Which is why, of course, some of the folks on the Right are positively apoplectic. 

With every bow and at every turn, Mr. Obama has tried to avoid blunt confrontation in favor of something more collegial, more cooperative.  His focus is on the common ground, hoping for what he once described as a clearing away of "old preconceptions or ideological dogmas" so that nations will be more likely "to cooperate than not to cooperate."

His message has been consistent.  He wants to usher in a "new era of engagement with the world based on mutual interests and mutual respect."

So, what others see as a sign of weakness, Mr. Obama believes is actually a strength.
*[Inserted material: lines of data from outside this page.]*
Lemma entered_at i p e ls l q ps κ k : at_ i p e ls κ k → entered l q ps κ → entered l q ps k.
Proof.
  intros Hat []. split; at_rw input Hat || at_rw crt Hat || at_rw crtpos Hat || at_rw procs Hat; done.
Qed.

Lemma uartintr_edits ks c l q i p e k procdump :
  held i p e [] k → editing [] 0 k → uart k = true → uart_in k = ks ++ [c] → bytes_ok ks → c = NL ∨ c = CR →
  (length pre + length ks < 128)%nat → (length above + length ks < 23 * 80)%nat →
  edit ks ([], O) = Some (l, q) →
  wp (uartintr procdump) (λ _ k', held i p e [] k' ∧ entered l q (procs k) k' ∧ uart_in k' = [] ∧ untouched k k') k.
Proof.
  intros Hh Hk Hu Hin Hb Hc Hr1 Hr2 He. unfold uartintr, consoleintr. wpr.
  eapply (wp_acquire Lcons i p e []); [split; [exact Hh|reflexivity]|apply not_elem_of_nil|].
  intros k1 H1. wpr.
  rewrite Hin, length_app, Nat.add_comm. cbn [length Nat.add].
  replace (S (S (length ks))) with (length ks + 2)%nat by lia.
  eapply (loop_edits ks [] 0 l q 2 i p e); [apply H1|by eapply editing_at|by at_rw uart H1|by at_rw uart_in H1|
    done|cbn; lia|cbn; lia|done|].
  intros k2 Hh2 Hk2 Hu2 Hin2 Hp2 Hun2. cbn [consoleintr_loop]. wpr. eapply wp_uartgetc; [done..|]. cbv beta.
  rewrite (proj2 (Z.ltb_ge c 0)) by (destruct Hc as [-> | ->]; unfold NL, CR; lia). wpr.
  eapply wp_mono; [eapply (key_enter c l q i p e)|].
  { apply held_inert; [apply inert_uart_in|done]. }
  { destruct Hk2 as [? []]. split; [done|by split]. }
  { done. }
  intros d k3 (-> & Hh3 & He3 & Hun3 & Hin3).
  assert (Hu3 : uart k3 = uart (set_uart_in [] k2)) by (by apply untouched_get).
  cbv beta. unfold uartgetc at 1. wpr. rewrite Hu3, Hin3.
  cbn [negb uart uart_in set_uart_in]. rewrite Hu2. cbn [negb]. wpr.
  change (-1 <? 0) with true. cbv iota. wpr.
  eapply (wp_release Lcons i p e []); [split; [exact Hh3|reflexivity]|]. intros k4 H4.
  cbv iota beta. cbn [orb]. wpr.
  split; [apply H4|]. at_rw uart_in H4. split; [|split; [by rewrite Hin3|]].
  2: { apply (untouched_trans _ k1); [apply untouched_core, H1|]. apply (untouched_trans _ k2); [done|].
       apply (untouched_trans _ (set_uart_in [] k2)); [apply untouched_uart_in|].
       apply (untouched_trans _ k3); [done|apply untouched_core, H4]. }
  eapply entered_at; [done|]. replace (procs k) with (procs (set_uart_in [] k2)); [done|].
  cbn. rewrite Hp2. by at_rw procs H1.
Qed.
End keys.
You know.  What Jesus taught about Servant Leadership.  And, the cross.

He's living his faith.  What he believes.  Quietly.  With great integrity.

Funny thing is, his wildest critics (and there are some pretty wild critics out there) come from the Evangelical Right.

Never mind.  Take a bow, Mr. President.  Every chance you get.

It's these little investments of humility which don't cost much at all, save some sharp criticism now and again, that will pay big dividends over time.

Besides, there are some Christians out here who see what you do and who know what you're trying to accomplish. 

Which is why you are not hearing thunderous applause.  That wouldn't be appropriate.  It's not about you so much as the future you're asking us to invest in.

You've had almost a year to make your opening bow.   The show will go on for the next three years - and, please God, for four more years after that - the 'bullcrap' (as Mrs. Palin likes to say) from Tea Baggers and Birthers and Bowgates notwithstanding.